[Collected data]
────────────────────────────────────────

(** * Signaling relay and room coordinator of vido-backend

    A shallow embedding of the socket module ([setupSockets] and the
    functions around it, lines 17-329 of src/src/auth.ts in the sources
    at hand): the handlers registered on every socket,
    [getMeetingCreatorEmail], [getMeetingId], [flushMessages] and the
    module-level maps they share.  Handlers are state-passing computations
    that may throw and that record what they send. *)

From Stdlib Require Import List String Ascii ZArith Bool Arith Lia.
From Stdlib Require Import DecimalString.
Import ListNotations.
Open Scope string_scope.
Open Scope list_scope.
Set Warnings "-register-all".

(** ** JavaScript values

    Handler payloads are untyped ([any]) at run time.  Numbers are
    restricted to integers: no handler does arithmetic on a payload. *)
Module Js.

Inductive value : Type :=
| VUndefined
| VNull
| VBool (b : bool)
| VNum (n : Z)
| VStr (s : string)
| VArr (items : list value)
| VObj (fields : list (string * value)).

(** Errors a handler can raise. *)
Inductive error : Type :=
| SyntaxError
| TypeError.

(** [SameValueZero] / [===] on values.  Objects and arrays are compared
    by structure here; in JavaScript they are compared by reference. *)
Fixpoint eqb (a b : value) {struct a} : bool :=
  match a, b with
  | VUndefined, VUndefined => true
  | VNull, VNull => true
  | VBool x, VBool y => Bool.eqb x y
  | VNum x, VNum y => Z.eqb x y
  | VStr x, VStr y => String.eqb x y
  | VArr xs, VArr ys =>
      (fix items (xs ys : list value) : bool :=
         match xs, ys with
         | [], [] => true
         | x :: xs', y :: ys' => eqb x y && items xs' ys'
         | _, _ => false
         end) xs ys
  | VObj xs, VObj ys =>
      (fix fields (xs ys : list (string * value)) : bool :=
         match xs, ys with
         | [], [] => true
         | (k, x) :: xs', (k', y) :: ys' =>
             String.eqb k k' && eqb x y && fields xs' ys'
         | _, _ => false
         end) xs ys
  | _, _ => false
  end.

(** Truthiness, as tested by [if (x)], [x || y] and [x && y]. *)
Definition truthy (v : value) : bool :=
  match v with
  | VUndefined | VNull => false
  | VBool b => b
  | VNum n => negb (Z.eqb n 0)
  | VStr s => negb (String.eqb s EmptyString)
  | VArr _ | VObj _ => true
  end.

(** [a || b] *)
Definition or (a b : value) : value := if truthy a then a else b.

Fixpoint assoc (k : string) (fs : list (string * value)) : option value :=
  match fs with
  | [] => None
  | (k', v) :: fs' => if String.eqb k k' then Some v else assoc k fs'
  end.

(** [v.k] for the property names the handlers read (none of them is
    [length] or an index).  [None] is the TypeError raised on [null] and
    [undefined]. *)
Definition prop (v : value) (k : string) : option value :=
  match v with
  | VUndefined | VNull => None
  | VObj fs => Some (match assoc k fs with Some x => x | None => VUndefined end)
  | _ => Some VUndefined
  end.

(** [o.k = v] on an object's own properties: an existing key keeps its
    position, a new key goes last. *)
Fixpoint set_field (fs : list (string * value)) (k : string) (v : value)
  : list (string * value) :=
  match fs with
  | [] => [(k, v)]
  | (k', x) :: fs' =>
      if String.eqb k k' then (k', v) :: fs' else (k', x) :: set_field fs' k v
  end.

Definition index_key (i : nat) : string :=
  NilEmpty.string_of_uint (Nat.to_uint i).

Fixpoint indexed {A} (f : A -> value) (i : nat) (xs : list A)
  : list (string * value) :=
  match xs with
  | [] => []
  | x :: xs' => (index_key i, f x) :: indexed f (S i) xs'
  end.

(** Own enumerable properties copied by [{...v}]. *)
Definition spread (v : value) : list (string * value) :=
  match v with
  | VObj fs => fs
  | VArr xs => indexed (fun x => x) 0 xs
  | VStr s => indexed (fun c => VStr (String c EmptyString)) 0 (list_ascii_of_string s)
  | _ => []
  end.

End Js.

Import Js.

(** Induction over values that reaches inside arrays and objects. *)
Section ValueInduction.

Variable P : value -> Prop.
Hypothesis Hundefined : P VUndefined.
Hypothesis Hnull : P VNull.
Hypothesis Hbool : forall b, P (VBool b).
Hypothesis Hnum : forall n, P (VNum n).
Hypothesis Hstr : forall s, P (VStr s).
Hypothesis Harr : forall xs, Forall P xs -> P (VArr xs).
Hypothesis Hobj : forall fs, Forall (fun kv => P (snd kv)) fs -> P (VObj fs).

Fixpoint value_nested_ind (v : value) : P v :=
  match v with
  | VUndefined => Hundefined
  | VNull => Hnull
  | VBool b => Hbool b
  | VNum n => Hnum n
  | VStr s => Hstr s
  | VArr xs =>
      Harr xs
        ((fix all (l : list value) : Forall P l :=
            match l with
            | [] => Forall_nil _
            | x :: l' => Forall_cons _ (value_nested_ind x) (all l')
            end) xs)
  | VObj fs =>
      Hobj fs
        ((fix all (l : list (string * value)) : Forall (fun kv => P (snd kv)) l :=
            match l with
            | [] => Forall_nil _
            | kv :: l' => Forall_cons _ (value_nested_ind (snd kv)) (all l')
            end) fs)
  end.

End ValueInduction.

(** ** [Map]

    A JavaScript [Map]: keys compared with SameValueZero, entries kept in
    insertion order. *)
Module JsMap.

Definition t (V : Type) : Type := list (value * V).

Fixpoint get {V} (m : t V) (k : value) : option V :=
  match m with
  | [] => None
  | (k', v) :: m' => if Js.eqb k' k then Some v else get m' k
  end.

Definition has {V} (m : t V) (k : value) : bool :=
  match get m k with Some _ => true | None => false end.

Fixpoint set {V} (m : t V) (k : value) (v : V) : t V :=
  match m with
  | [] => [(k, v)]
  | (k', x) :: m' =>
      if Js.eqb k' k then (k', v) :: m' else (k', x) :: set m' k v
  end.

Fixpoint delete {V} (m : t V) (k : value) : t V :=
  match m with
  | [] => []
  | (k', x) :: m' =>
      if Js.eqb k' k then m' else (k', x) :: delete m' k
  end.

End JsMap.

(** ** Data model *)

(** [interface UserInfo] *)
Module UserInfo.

────────────────────────────────────────

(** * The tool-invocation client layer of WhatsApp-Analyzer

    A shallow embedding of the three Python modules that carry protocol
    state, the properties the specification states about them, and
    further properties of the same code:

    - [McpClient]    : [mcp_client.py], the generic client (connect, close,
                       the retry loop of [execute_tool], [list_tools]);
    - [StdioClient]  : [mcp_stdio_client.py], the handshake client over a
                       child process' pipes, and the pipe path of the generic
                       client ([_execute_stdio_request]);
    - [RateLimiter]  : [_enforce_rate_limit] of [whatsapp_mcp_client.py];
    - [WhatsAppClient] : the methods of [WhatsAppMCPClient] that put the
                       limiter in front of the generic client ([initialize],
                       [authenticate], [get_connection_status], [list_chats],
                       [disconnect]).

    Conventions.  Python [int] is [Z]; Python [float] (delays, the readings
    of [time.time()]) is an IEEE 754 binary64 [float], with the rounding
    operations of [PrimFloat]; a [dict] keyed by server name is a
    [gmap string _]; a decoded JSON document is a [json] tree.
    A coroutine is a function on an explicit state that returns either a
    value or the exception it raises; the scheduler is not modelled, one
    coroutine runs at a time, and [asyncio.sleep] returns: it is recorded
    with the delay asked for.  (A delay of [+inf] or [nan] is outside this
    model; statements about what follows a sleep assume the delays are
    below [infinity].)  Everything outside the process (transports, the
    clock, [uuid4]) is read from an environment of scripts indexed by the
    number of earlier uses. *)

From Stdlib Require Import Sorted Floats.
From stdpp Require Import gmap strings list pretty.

────────────────────────────────────────

* **ASSIGNMENT**
Please copy the lines in the records above between the one holding "module-level maps they" and the one holding "(** ** JavaScript values", inclusive, exactly and with no other line.

* **COMPLETED EXERCISE**
    module-level maps they share.  Handlers are state-passing computations
    that may throw and that record what they send. *)

From Stdlib Require Import List String Ascii ZArith Bool Arith Lia.
From Stdlib Require Import DecimalString.
Import ListNotations.
Open Scope string_scope.
Open Scope list_scope.
Set Warnings "-register-all".

(** ** JavaScript values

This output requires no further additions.